Esta visão é compartilhada por Lucas Cimino, que também ressalta as vantagens das ferramentas digitais: “A experiência presencial permite uma melhor apreensão da obra de arte e é insubstituível. Mas ela nunca terá o alcance da experiência digital, que permite que a mesma obra de arte seja vista por uma quantidade impressionante de pessoas”, resume.

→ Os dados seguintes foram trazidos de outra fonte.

(** C10. While the zoom is not frozen [setFactorX f] stores the absolute
    value of [f] in [factor.x] and [setFactorY f] stores it in [factor.y],
    so the stored factor is never negative; while the zoom is frozen both
    leave the factor as it is. [freezeZoom] switches between the two. *)
Theorem setFactor_abs_and_freeze (v : RS_GraphicView) (f : R) :
  (zoomFrozen v = false ->
   vec_x (factor (setFactorX f v)) = Rabs f
   /\ vec_y (factor (setFactorY f v)) = Rabs f
   /\ 0 <= vec_x (factor (setFactorX f v))
   /\ 0 <= vec_y (factor (setFactorY f v)))
  /\ (zoomFrozen v = true ->
      factor (setFactorX f v) = factor v /\ factor (setFactorY f v) = factor v)
  /\ zoomFrozen (freezeZoom true v) = true
  /\ zoomFrozen (freezeZoom false v) = false.
Proof.
  unfold setFactorX, setFactorY, freezeZoom.
  split; [| split; [| split; reflexivity]].
  - intros ->. simpl. pose proof (Rabs_pos f). auto.
  - intros ->. simpl. auto.
Qed.

(** ** View history *)

Lemma slot_write_Some (l : list SavedView) (i : Z) (s : SavedView) :
  (0 <= i < Z.of_nat (length l))%Z ->
  slot_write l i s = Some (<[Z.to_nat i := s]> l).
Proof. intros Hi. unfold slot_write. rewrite decide_True; done. Qed.

Lemma slot_read_written (l : list SavedView) (i : Z) (s : SavedView) :
  (0 <= i < Z.of_nat (length l))%Z ->
  slot_read (<[Z.to_nat i := s]> l) i = Some s.
Proof.
  intros Hi. unfold slot_read. rewrite decide_True by lia.
  apply list_lookup_insert_eq. lia.
Qed.

Lemma slot_read_Some (l : list SavedView) (i : Z) :
  (0 <= i < Z.of_nat (length l))%Z -> is_Some (slot_read l i).
Proof.
  intros Hi. unfold slot_read. rewrite decide_True by lia.
  apply lookup_lt_is_Some. lia.
Qed.

(** Stepping the index forwards and then backwards around the ring. *)
Lemma ring_back_forth (i n : Z) :
  (0 <= i < n)%Z -> (((i + 1) mod n + n - 1) mod n = i)%Z.
Proof.
  intros Hi. destruct (decide (i + 1 = n)%Z) as [Heq | Hne].
  - rewrite Heq, Z.mod_same by lia.
    rewrite Z.mod_small by lia. lia.
  - rewrite (Z.mod_small (i + 1)) by lia.
    replace (i + 1 + n - 1)%Z with (i + 1 * n)%Z by lia.
    rewrite Z.mod_add by lia. apply Z.mod_small. lia.
Qed.

(** [saveView] touches neither the offsets nor the factor. *)
Lemma saveView_viewport (now now' : Z) (v v' : RS_GraphicView) :
  saveView now now' v = Some v' ->
  offsetX v' = offsetX v /\ offsetY v' = offsetY v /\ factor v' = factor v
  /\ zoomFrozen v' = zoomFrozen v.
Proof.
  unfold saveView, setGraphicModified. intros Hs.
  destruct (getGraphic v); simpl in Hs;
    (destruct (decide _) in Hs; [by simplify_eq |]);
    (destruct (slot_write _ _ _) in Hs; simpl in Hs; [| done]);
    repeat (destruct (decide _) in Hs); by simplify_eq.
Qed.

(** A save inside the 500 ms window only marks the drawing. *)
Lemma saveView_dropped (now now' : Z) (v : RS_GraphicView) :
  (now - 500 < previousViewTime v)%Z ->
  saveView now now' v = Some (setGraphicModified v).
Proof.
  intros Hw. unfold saveView, setGraphicModified.
  destruct (getGraphic v); simpl; rewrite decide_True by lia; reflexivity.
Qed.

(** A save outside the window writes the slot at the index and steps the
    index. *)
Lemma saveView_recorded (now now' : Z) (v : RS_GraphicView) :
  ~ (now - 500 < previousViewTime v)%Z ->
  (0 <= savedViewIndex v < Z.of_nat (length (savedViews v)))%Z ->
  exists v1 : RS_GraphicView,
    saveView now now' v = Some v1
    /\ savedViewIndex v1
       = ((savedViewIndex v + 1) mod Z.of_nat (length (savedViews v)))%Z
    /\ savedViews v1
       = <[Z.to_nat (savedViewIndex v)
           := (offsetX v, offsetY v, factor v)]> (savedViews v)
    /\ (is_Some (container v) -> is_Some (container v1)).
Proof.
  intros Hw Hi. unfold saveView, setGraphicModified.
  destruct (getGraphic v) as [g |]; simpl;
    (rewrite decide_False by lia);
    (rewrite slot_write_Some by (simpl; lia)); simpl;
    rewrite length_insert;
    repeat (destruct (decide _)); simpl;
    eexists; (split; [reflexivity |]); simpl;
    repeat split; auto.
Qed.

Lemma saveView_is_Some (now now' : Z) (v : RS_GraphicView) :
  (0 <= savedViewIndex v < Z.of_nat (length (savedViews v)))%Z ->
  is_Some (saveView now now' v).
Proof.
  intros Hi. destruct (decide (now - 500 < previousViewTime v)%Z) as [Hw | Hw].
  - rewrite saveView_dropped by exact Hw. eauto.
  - destruct (saveView_recorded now now' v Hw Hi) as (v1 & -> & _). eauto.
Qed.

(** C9. With [savedViewCount = 0], [restoreView] returns at once: the view,
    and so its offsets, factor, index and count, is the one it was given. *)
Theorem restoreView_empty (v : RS_GraphicView) :
  savedViewCount v = 0%Z -> restoreView v = Some v.
Proof. intros H0. unfold restoreView. rewrite decide_True; done. Qed.

(** C8. When the previously recorded view time lies within 500 ms of the
    clock (fewer than 500 ms have passed; at 500 ms the save is recorded),
    [saveView] drops the save: [savedViews], [savedViewIndex] and
    [savedViewCount] keep their values, and the only member written is the
    modified flag of the drawing, if there is one. *)
Theorem saveView_throttled (now now' : Z) (v : RS_GraphicView) :
  (now - previousViewTime v < 500)%Z ->
  exists v' : RS_GraphicView,
    saveView now now' v = Some v'
    /\ savedViews v' = savedViews v
    /\ savedViewIndex v' = savedViewIndex v
    /\ savedViewCount v' = savedViewCount v
    /\ v' = match getGraphic v with
            | Some g => with_container (Some (setModified true g)) v
            | None => v
            end.
Proof.
  intros Hw. exists (setGraphicModified v).
  split; [apply saveView_dropped; lia |].
  unfold setGraphicModified. destruct (getGraphic v); repeat split; reflexivity.
Qed.

(** A recorded save counts one more view, up to the number of slots. *)
Lemma saveView_recorded_count (now now' : Z) (v v1 : RS_GraphicView) :
  ~ (now - 500 < previousViewTime v)%Z ->
  (0 <= savedViewIndex v < Z.of_nat (length (savedViews v)))%Z ->
  saveView now now' v = Some v1 ->
  savedViewCount v1
  = if decide (savedViewCount v < Z.of_nat (length (savedViews v)))%Z
    then (savedViewCount v + 1)%Z else savedViewCount v.
Proof.
  intros Hw Hi. unfold saveView, setGraphicModified.
  destruct (getGraphic v) as [g |]; simpl;
    (rewrite decide_False by lia);
    (rewrite slot_write_Some by (simpl; lia)); simpl;
    rewrite length_insert;
    repeat (destruct (decide _)); simpl;
    intros Hs; apply (inj Some) in Hs; subst v1; simpl; reflexivity || lia.
Qed.

(** C3. When [saveView] records (500 ms or more have passed since the
    previously recorded view, the slot at [savedViewIndex] exists and the
    count of saved views is not negative), the view is read back by the
    next [restoreView], whatever has become of the viewport in between:
    from every state [w] that has the history as [saveView] left it, with
    any offsets and any factor, [restoreView] ends with the offsets and the
    factor that the view had when [saveView] was called; with a container
    set this [restoreView] is what [zoomPrevious] runs. *)
Theorem saveView_restoreView_roundtrip (now now' : Z) (v : RS_GraphicView) :
  (500 <= now - previousViewTime v)%Z ->
  (0 <= savedViewIndex v < Z.of_nat (length (savedViews v)))%Z ->
  (0 <= savedViewCount v)%Z ->
  exists v1 : RS_GraphicView,
    saveView now now' v = Some v1
    /\ forall w : RS_GraphicView,
         savedViews w = savedViews v1 ->
         savedViewIndex w = savedViewIndex v1 ->
         savedViewCount w = savedViewCount v1 ->
         exists v2 : RS_GraphicView,
           restoreView w = Some v2
           /\ offsetX v2 = offsetX v /\ offsetY v2 = offsetY v
           /\ vec_x (factor v2) = vec_x (factor v)
           /\ vec_y (factor v2) = vec_y (factor v)
           /\ (is_Some (container w) -> zoomPrevious w = Some v2).
Proof.
  intros Hw Hi Hc.
  destruct (saveView_recorded now now' v) as (v1 & Hs & Hidx & Hviews & _);
    [lia | exact Hi |].
  assert (Hcount : savedViewCount v1 <> 0%Z).
  { rewrite (saveView_recorded_count now now' v v1) by (lia || assumption).
    destruct (decide _); lia. }
  exists v1. split; [exact Hs |].
  intros w Hwv Hwi Hwc.
  assert (Hrest : exists v2, restoreView w = Some v2
            /\ offsetX v2 = offsetX v /\ offsetY v2 = offsetY v
            /\ factor v2 = factor v).
  { unfold restoreView. rewrite decide_False by (rewrite Hwc; exact Hcount).
    assert (Hback : ((savedViewIndex w + Z.of_nat (length (savedViews w)) - 1)
                      mod Z.of_nat (length (savedViews w)))%Z
                    = savedViewIndex v).
    { rewrite Hwi, Hwv, Hidx, Hviews, length_insert.
      apply ring_back_forth, Hi. }
    destruct (decide _); simpl; rewrite Hback, Hwv, Hviews;
      rewrite slot_read_written by exact Hi; simpl;
      eexists; (split; [reflexivity |]); simpl; auto. }
  destruct Hrest as (v2 & Hr & Hox2 & Hoy2 & Hf2).
  exists v2. rewrite Hf2.
  split; [exact Hr |]. split; [exact Hox2 |]. split; [exact Hoy2 |].
  split; [reflexivity |]. split; [reflexivity |].
  intros [c Hcw]. unfold zoomPrevious. rewrite Hcw. exact Hr.
Qed.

Outra aba do site foi destinada a cursos. No momento, estão disponíveis: Arte Moderna Brasileira, Arte Contemporânea Brasileira, Desenvolvendo o Olhar, Negociando Obras de Arte e Como Montar Uma Coleção Inteligente. Este último, um trabalho de quase um ano que resultou em 18 horas de aula. Para ele, Castro desenvolveu um ebook com os 12 erros que o novo colecionador costuma cometer. “Eu cometi oito desses erros, portanto, é quase autobiográfico”, diverte-se Castro.


Se o mundo de alguma forma estacionou frente a pandemia do Coronavírus, o contrário aconteceu com o digital que, bem mais acessado, não parece que irá se arrefecer e sim andar em paralelo a outros processos tradicionais. “Todos precisam ter uma presença virtual mais forte nesse momento. Daqui a algum tempo, quando tudo isso passar, o mundo físico e o virtual estarão convivendo lado a lado, um apoiando o outro”, sustenta Castro.